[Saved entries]
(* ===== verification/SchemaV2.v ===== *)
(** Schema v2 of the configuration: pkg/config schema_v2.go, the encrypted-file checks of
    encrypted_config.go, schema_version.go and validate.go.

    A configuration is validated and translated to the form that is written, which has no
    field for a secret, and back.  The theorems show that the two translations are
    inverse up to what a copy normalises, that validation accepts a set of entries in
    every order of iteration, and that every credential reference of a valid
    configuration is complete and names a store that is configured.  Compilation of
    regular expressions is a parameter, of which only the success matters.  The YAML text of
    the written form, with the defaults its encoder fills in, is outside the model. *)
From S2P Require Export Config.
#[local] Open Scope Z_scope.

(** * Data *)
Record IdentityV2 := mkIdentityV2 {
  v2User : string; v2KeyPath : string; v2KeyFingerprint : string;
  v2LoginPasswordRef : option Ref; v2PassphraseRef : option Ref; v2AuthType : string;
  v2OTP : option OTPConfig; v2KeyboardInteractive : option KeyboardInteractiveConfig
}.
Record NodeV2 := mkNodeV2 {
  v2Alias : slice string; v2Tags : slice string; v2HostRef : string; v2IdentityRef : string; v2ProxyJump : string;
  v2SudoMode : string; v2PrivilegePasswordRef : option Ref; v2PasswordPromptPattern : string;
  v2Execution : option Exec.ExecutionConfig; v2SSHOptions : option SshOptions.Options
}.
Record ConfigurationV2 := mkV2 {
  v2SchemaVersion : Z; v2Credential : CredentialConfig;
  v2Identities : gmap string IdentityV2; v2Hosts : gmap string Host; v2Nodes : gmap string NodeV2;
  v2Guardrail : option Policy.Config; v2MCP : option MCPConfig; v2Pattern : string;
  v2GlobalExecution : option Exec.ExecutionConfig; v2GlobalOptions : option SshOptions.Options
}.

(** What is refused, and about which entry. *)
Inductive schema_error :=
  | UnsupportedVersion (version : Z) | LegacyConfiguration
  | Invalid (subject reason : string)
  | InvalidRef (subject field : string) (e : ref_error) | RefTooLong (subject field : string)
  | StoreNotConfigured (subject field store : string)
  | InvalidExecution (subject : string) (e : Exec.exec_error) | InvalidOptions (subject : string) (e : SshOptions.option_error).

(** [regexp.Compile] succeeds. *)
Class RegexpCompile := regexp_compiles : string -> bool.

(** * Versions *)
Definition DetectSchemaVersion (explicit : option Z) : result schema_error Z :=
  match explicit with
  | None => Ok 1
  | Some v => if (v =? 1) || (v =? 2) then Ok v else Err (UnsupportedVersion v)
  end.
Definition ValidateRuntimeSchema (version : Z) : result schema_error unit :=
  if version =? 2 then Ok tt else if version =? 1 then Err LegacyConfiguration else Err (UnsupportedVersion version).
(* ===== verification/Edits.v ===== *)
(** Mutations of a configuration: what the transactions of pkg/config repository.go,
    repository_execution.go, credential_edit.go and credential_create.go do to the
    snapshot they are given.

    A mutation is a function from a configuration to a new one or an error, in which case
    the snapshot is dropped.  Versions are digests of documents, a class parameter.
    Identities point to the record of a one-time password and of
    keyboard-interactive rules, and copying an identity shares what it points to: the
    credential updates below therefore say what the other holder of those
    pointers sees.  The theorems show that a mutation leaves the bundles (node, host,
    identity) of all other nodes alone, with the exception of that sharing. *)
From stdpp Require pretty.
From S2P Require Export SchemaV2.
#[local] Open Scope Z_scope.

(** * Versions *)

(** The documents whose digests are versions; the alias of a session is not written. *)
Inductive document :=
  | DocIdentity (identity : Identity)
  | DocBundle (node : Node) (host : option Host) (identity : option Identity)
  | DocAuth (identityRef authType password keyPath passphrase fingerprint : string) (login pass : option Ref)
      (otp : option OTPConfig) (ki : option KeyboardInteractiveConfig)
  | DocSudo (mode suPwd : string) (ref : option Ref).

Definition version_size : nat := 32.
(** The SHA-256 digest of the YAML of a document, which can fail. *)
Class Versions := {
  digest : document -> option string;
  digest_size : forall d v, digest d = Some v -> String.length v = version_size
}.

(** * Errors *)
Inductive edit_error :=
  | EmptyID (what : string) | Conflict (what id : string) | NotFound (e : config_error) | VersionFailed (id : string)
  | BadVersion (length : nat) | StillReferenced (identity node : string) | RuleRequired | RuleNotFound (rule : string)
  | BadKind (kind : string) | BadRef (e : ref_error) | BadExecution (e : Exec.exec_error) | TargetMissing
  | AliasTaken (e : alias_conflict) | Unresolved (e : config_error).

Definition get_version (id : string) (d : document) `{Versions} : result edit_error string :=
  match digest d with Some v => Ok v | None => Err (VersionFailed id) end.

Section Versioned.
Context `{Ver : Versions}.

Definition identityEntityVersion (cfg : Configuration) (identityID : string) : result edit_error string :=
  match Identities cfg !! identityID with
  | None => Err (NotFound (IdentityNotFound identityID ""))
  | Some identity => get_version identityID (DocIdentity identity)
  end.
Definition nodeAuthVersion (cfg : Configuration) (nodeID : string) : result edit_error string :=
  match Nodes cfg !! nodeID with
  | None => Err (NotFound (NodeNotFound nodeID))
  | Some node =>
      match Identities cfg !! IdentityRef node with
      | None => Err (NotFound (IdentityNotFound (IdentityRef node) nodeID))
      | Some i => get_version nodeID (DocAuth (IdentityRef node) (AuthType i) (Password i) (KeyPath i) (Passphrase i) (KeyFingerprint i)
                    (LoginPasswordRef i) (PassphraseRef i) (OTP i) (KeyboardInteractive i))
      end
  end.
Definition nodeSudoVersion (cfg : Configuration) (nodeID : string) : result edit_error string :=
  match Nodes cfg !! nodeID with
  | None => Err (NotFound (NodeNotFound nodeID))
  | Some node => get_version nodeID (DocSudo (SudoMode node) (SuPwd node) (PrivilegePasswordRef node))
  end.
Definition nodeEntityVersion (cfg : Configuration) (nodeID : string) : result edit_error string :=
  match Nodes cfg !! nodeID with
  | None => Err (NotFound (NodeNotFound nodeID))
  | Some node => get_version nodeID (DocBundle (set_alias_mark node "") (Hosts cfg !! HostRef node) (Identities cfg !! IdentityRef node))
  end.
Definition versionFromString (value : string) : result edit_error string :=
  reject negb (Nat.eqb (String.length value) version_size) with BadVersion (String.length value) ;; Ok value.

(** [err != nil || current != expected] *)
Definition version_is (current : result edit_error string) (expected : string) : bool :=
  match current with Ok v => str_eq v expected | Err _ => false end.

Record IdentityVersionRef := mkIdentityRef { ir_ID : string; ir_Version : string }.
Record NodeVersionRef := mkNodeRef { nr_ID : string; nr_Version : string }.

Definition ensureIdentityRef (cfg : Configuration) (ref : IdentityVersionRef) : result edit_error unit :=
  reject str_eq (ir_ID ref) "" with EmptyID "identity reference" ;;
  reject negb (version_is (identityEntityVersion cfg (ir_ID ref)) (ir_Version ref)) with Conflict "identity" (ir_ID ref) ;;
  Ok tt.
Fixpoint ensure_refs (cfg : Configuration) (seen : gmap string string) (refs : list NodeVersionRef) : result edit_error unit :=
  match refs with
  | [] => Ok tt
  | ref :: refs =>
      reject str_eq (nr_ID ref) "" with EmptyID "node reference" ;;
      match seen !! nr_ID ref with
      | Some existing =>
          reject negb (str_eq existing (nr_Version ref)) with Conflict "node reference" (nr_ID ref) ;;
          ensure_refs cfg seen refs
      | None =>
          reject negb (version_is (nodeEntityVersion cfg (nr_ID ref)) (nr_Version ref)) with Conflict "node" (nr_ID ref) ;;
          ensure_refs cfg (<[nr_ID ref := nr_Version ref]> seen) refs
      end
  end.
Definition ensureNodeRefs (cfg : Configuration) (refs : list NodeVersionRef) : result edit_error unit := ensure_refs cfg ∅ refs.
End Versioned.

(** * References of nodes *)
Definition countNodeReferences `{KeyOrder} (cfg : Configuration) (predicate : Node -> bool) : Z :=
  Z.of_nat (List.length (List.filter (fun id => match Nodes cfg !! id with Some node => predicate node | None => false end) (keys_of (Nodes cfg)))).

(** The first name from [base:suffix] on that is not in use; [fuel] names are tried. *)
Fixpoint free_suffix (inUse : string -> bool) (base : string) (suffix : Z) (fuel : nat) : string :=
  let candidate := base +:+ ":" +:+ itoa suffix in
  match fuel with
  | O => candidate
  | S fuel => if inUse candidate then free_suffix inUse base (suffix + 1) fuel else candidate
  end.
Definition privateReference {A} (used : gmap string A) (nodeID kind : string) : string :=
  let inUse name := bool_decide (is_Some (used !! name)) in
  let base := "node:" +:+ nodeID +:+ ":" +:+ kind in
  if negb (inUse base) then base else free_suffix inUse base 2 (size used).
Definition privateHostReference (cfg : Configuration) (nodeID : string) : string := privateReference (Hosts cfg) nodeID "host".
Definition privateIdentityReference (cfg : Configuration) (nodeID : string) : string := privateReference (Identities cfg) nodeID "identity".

---

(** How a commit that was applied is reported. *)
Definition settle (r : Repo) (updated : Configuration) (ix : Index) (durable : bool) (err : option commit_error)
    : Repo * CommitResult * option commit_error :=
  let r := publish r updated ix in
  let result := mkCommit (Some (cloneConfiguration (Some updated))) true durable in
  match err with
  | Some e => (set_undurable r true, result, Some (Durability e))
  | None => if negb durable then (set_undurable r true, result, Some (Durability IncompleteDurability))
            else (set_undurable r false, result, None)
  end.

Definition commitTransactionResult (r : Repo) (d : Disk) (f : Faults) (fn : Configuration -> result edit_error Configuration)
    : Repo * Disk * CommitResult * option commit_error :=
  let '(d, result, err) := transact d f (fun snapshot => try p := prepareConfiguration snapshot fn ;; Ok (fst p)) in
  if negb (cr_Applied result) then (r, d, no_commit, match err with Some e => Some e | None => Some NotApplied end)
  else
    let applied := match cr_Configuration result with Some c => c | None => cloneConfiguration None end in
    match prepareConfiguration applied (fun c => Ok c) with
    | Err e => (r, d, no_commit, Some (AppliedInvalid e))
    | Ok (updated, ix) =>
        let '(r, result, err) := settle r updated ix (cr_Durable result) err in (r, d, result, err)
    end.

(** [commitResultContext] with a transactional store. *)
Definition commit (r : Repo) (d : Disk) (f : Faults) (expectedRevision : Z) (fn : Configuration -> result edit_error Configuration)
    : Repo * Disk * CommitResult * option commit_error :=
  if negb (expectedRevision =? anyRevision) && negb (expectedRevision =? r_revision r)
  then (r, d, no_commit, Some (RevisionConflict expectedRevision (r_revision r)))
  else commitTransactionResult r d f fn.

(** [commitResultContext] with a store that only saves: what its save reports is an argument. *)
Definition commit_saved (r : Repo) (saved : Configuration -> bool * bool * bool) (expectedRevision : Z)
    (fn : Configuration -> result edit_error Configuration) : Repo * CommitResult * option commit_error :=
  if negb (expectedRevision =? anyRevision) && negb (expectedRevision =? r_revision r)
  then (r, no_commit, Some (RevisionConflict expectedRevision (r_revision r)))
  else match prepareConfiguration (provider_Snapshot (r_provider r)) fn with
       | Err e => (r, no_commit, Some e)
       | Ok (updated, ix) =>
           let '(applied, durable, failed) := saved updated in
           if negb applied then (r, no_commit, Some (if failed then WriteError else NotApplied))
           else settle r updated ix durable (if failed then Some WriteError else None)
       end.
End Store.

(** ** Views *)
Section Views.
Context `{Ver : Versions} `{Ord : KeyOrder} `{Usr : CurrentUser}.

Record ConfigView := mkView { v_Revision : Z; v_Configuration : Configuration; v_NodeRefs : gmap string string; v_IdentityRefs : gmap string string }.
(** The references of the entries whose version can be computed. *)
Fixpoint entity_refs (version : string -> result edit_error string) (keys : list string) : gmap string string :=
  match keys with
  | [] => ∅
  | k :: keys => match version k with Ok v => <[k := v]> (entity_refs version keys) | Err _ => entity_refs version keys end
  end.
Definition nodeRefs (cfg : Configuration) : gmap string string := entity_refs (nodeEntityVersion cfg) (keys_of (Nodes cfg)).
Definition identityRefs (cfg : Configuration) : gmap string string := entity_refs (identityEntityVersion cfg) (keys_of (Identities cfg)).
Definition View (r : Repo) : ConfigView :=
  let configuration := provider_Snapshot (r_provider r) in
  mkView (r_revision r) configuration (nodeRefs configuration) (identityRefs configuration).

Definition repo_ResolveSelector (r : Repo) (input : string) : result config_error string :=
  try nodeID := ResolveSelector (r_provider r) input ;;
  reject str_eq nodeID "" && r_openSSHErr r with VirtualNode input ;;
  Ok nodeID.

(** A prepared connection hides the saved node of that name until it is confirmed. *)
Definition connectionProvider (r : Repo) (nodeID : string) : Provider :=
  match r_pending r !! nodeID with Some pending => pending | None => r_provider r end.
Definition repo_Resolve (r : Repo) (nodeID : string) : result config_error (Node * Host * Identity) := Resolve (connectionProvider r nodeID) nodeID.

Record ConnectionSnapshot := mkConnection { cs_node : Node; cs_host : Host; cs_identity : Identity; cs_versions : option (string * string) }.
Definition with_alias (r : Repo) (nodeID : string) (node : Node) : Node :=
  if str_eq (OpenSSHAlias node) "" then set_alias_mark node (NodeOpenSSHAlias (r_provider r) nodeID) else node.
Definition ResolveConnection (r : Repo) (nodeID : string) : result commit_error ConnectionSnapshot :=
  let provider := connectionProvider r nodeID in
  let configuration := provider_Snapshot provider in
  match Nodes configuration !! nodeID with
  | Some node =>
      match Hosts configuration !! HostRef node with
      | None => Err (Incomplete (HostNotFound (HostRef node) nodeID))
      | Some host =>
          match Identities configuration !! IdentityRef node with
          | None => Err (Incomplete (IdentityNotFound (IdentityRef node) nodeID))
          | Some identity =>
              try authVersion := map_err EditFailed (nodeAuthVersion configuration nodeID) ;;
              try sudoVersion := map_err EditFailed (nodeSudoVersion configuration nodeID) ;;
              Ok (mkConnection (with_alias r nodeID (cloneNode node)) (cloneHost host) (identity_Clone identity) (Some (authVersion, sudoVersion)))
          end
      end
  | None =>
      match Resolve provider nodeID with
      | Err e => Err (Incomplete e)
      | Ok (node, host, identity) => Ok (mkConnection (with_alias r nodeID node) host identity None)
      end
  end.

== Task to complete ==
Write out exactly the lines that fall from the line with "(* ===== verification/SchemaV2.v ===== *)" to the line with "A configuration is" in the records above, keeping both ends.

== Result of the exercise ==
(* ===== verification/SchemaV2.v ===== *)
(** Schema v2 of the configuration: pkg/config schema_v2.go, the encrypted-file checks of
    encrypted_config.go, schema_version.go and validate.go.

    A configuration is validated and translated to the form that is written, which has no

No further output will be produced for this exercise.